## REQUIREMENT
Look through the entries below and extract exactly the lines from the one containing "intros Hcov p" through the one containing "(∀ x, x ∈ l → ∃ ys, (∀", ends included.

(Stored items)

Lemma factor_reach g g' p path i :
  p ≠ i → (∀ x k, ¬ edge g x k i) → (∀ x k, ¬ edge g i k x) →
  (∀ p' k c, edge g' p' k c ↔ factored g p path i p' k c) →
  reach g' p path i ∧ ∀ p' q c, p' ≠ i → c ≠ i → reach g' p' q c ↔ reach g p' q c.
Proof.
  intros Hpi Hin Hout Hedge. assert (reach g' p path i) as Hnew.
  { apply (reach_one _ _ (true, path)); [|done]. apply Hedge. by right; right. }
  split; [done|]. intros p' q c Hp' Hc. split; intros Hr.
  - enough ((p' ≠ i → reach g p' q c) ∧ (p' = i → reach g p (path ++ q) c)) as [Hn _] by auto.
    clear Hp'. induction Hr as [p' k c q He Hq|p' k y q1 q2 c He Hq Hr IH].
    + apply Hedge in He as [[He _]|[(-> & q' & He & <-)|(-> & -> & ->)]]; [| |done].
      * split; [intros _; by eapply reach_one|intros ->; by apply Hout in He].
      * split; [done|]. intros _. eapply reach_one; [done|]. apply factored_extent'. by destruct k.
    + destruct (IH Hc) as [IH1 IH2]. apply Hedge in He as [[He _]|[(-> & q' & He & <-)|(-> & -> & ->)]].
      * assert (y ≠ i) as Hy by (intros ->; by apply Hin in He).
        split; [intros _; eapply reach_more; [done|done|by apply IH1]|intros ->; by apply Hout in He].
      * assert (y ≠ i) as Hy by (intros ->; by apply Hin in He). split; [done|]. intros _. rewrite app_assoc.
        eapply reach_more; [done| |by apply IH1]. apply factored_extent'. by destruct k.
      * cbn in Hq. subst q1. split; [intros _; by apply IH2|done].
  - clear Hp' Hc. induction Hr as [p' k c q He Hq|p' k y q1 q2 c He Hq Hr IH].
    + destruct (decide (p' = p ∧ path `prefix_of` k.2)) as [[-> [s Hs]]|Hn].
      * destruct k as [b0 q0]. cbn in Hs. subst q0. destruct (factored_extent _ _ _ _ Hq) as (q'' & -> & Hq'').
        eapply reach_trans; [done|]. apply (reach_one _ _ (b0, s)); [|done]. apply Hedge. right. left. eauto.
      * eapply reach_one; [|done]. apply Hedge. by left.
    + eapply reach_trans; [|done]. destruct (decide (p' = p ∧ path `prefix_of` k.2)) as [[-> [s Hs]]|Hn].
      * destruct k as [b0 q0]. cbn in Hs. subst q0. destruct (factored_extent _ _ _ _ Hq) as (q'' & -> & Hq'').
        eapply reach_trans; [done|]. apply (reach_one _ _ (b0, s)); [|done]. apply Hedge. right. left. eauto.
      * eapply reach_one; [|done]. apply Hedge. by left.
Qed.

(** ** Join *)

(** An edge covers another one. *)
Definition key_leq (k' k : Key) : Prop := k' = k ∨ k'.1 = false ∧ k'.2 `prefix_of` k.2.
Definition covered g p k c : Prop := ∃ k', edge g p k' c ∧ key_leq k' k.

Lemma edge_leq_spec e f : edge_leq e f = true ↔ key_leq (edge_key e) (edge_key f).
Proof.
  unfold edge_leq, key_leq. rewrite orb_true_iff, andb_true_iff, negb_true_iff, path_leq_spec, bool_decide_eq_true. done.
Qed.
Lemma key_leq_extent k' k q : key_leq k' k → extent k q → extent k' q.
Proof.
  intros [->|[Hb Hq]]; [done|]. unfold extent. rewrite Hb. destruct k as [[|] q0]; cbn in *; [by intros ->|].
  intros Hq'. by etrans.
Qed.
Lemma covered_reach g1 g2 : (∀ p k c, edge g2 p k c → covered g1 p k c) → ∀ p q c, reach g2 p q c → reach g1 p q c.
Proof.
  intros Hcov p q c. induction 1 as [p k c q He Hq|p k y q1 q2 c He Hq _ IH];
    apply Hcov in He as (k' & He & Hk); pose proof (key_leq_extent _ _ _ Hk Hq); by econstructor.
Qed.

Lemma fold_append {X Y} (f : list Y → X → result E (list Y)) (P : X → Y → Prop) (l : list X) :
  (∀ x, x ∈ l → ∃ ys, (∀ acc, f acc x = Ok (acc ++ ys)) ∧ ∀ y, y ∈ ys ↔ P x y) →
  ∃ ys, (∀ acc, try_fold f l acc = Ok (acc ++ ys)) ∧ ∀ y, y ∈ ys ↔ ∃ x, x ∈ l ∧ P x y.
Proof.
  induction l as [|x l IH]; intros Hf.
  - exists []. split; [intros acc; by rewrite app_nil_r|]. intros y. setoid_rewrite elem_of_nil. naive_solver.
  - destruct (Hf x) as (ys1 & H1 & P1); [by left|]. destruct IH as (ys2 & H2 & P2); [intros y Hy; apply Hf; by right|].
    exists (ys1 ++ ys2). split.
    + intros acc. cbn [try_fold]. rewrite H1. cbn [mbind result_bind]. by rewrite H2, app_assoc.
    + intros y. rewrite elem_of_app, P1, P2. setoid_rewrite elem_of_cons. naive_solver.
Qed.

Definition has_edge g p e c : Prop :=
  ∃ r s, g !! p = Some r ∧ borrowed_by_ r !! c = Some s ∧ s !! edge_key e = Some (be_loc e).
Lemma has_edge_key g p k c : edge g p k c ↔ ∃ e, has_edge g p e c ∧ edge_key e = k.
Proof.
  unfold edge, ref_edge, has_edge. setoid_rewrite edges_of_key. setoid_rewrite elem_of_edges_of. naive_solver.
Qed.
#[export] Instance covered_dec g p k c : Decision (covered g p k c).
Proof.
  destruct (g !! p) as [r|] eqn:Hr; [|right; by intros (k' & (r & Hr' & _) & _); congruence].
  destruct (borrowed_by_ r !! c) as [s|] eqn:Hs; [|right; intros (k' & (r' & Hr' & s & Hs' & _) & _); congruence].
  destruct (existsb (λ e', edge_leq e' {| be_strong := k.1; be_path := k.2; be_loc := be_loc e' |}) (edges_of s)) eqn:Hx.
  - left. apply existsb_exists in Hx as (e & He%list_elem_of_In & Hk%edge_leq_spec). exists (edge_key e). split.
    + apply has_edge_key. exists e. split; [|done]. exists r, s. by apply elem_of_edges_of in He.
    + by destruct k.
  - right. intros (k' & Hk' & Hle). apply has_edge_key in Hk' as (e & (r' & s' & Hr' & Hs' & He) & <-).
    apply not_true_iff_false in Hx. apply Hx, existsb_exists. exists e. assert (s' = s) as -> by congruence.
    split; [by apply list_elem_of_In, elem_of_edges_of|]. apply edge_leq_spec. by destruct k.
Defined.

Lemma unmatched_edge_spec g1 p r1 c s :
  g1 !! p = Some r1 → p ≠ c →
  ∃ L, (∀ acc, try_fold (unmatched_edge (E := E) p (borrowed_by_ r1) c) (edges_of s) acc = Ok (acc ++ L)) ∧
    ∀ x, x ∈ L ↔ ∃ e, e ∈ edges_of s ∧ x = (p, e, c) ∧ ¬ covered g1 p (edge_key e) c.
Proof.
  intros Hr1 Hpc. apply fold_append. intros e _.
  assert (match borrowed_by_ r1 !! c with
          | Some s1 => existsb (λ e', edge_leq e' e) (edges_of s1) | None => false end = true ↔ covered g1 p (edge_key e) c) as Hm.
  { unfold covered. setoid_rewrite has_edge_key. unfold has_edge. destruct (borrowed_by_ r1 !! c) as [s1|] eqn:Hs1.
    - rewrite existsb_exists. setoid_rewrite <- list_elem_of_In. setoid_rewrite elem_of_edges_of. setoid_rewrite edge_leq_spec.
      split; [naive_solver|]. intros (k' & (e' & (r & s' & Hr & Hs' & He') & <-) & Hle). exists e'. split; [|done]. congruence.
    - split; [done|]. intros (k' & (e' & (r & s' & Hr & Hs' & He') & <-) & Hle). congruence. }
  unfold unmatched_edge. destruct (match borrowed_by_ r1 !! c with Some _ => _ | None => _ end).
  - exists []. split; [intros acc; by rewrite app_nil_r|]. intros x. rewrite elem_of_nil. split; [done|]. intros [_ Hn]. by apply Hn, Hm.
  - apply N.eqb_neq in Hpc as ->. exists [(p, e, c)]. split; [done|]. intros x. rewrite list_elem_of_singleton.
    split; [|by intros [-> _]]. intros ->. split; [done|]. intros Hc. by apply Hm in Hc.
Qed.

Lemma unmatched_spec g1 g2 :
  graph_ok g2 → (∀ i, is_Some (muts g2 i) → is_Some (muts g1 i)) →
  ∃ L, unmatched_edges (E := E) g1 g2 = Ok L ∧
    ∀ x, x ∈ L ↔ has_edge g2 x.1.1 x.1.2 x.2 ∧ ¬ covered g1 x.1.1 (edge_key x.1.2) x.2.
Proof.
  intros Hg Hsub. unfold unmatched_edges.
  destruct (fold_append (unmatched_parent (E := E) g1) (λ (en : N * Ref) (x : N * Edge * N), x.1.1 = en.1 ∧
    (∃ s, borrowed_by_ en.2 !! x.2 = Some s ∧ x.1.2 ∈ edges_of s) ∧ ¬ covered g1 x.1.1 (edge_key x.1.2) x.2)
    (ascending_entries g2)) as (L & HL & PL).
  - intros [p r2] Hr2%elem_of_entries. cbn [fst snd].
    destruct (proj1 (muts_Some g1 p)) as [r1 Hr1]; [apply Hsub, muts_Some; eauto|].
    destruct (fold_append (unmatched_child (E := E) p (borrowed_by_ r1))
      (λ (en : N * gmap Key Loc) (x : N * Edge * N), ∃ e, e ∈ edges_of en.2 ∧ x = (p, e, en.1) ∧ ¬ covered g1 p (edge_key e) en.1)
      (ascending_entries (borrowed_by_ r2))) as (L & HL & PL).
    + intros [c s] Hs%elem_of_entries. apply (unmatched_edge_spec g1 p r1 c s); [done|]. intros <-.
      assert (∃ k, edge g2 p k p) as [k Hk] by (apply (proper_key _ _ _ _ (go_proper _ Hg) Hr2); eauto). by apply (go_loops _ Hg) in Hk.
    + exists L. split.
      * intros acc. unfold unmatched_parent. cbn [fst snd]. rewrite Hr1. cbn [unwrap mbind result_bind]. apply HL.
      * intros [[p' e'] c']. rewrite PL. cbn. split.
        -- intros ([c s] & Hs%elem_of_entries & e & He & [= -> -> ->] & Hn). cbn in *. eauto 10.
        -- intros (-> & (s & Hs & He) & Hn). exists (c', s). rewrite elem_of_entries. cbn. eauto 10.
  - exists L. split; [apply (HL [])|]. intros [[p e] c]. rewrite PL. cbn. unfold has_edge. setoid_rewrite elem_of_edges_of. split.
    + intros ([p' r2] & Hr2%elem_of_entries & -> & (s & Hs & He) & Hn). cbn in *. split; [by exists r2, s|done].
    + intros [(r2 & s & Hr2 & Hs & He) Hn]. exists (p, r2). rewrite elem_of_entries. cbn. eauto 10.
Qed.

## RESULT OF THIS TASK
  intros Hcov p q c. induction 1 as [p k c q He Hq|p k y q1 q2 c He Hq _ IH];
    apply Hcov in He as (k' & He & Hk); pose proof (key_leq_extent _ _ _ Hk Hq); by econstructor.
Qed.

Lemma fold_append {X Y} (f : list Y → X → result E (list Y)) (P : X → Y → Prop) (l : list X) :
  (∀ x, x ∈ l → ∃ ys, (∀ acc, f acc x = Ok (acc ++ ys)) ∧ ∀ y, y ∈ ys ↔ P x y) →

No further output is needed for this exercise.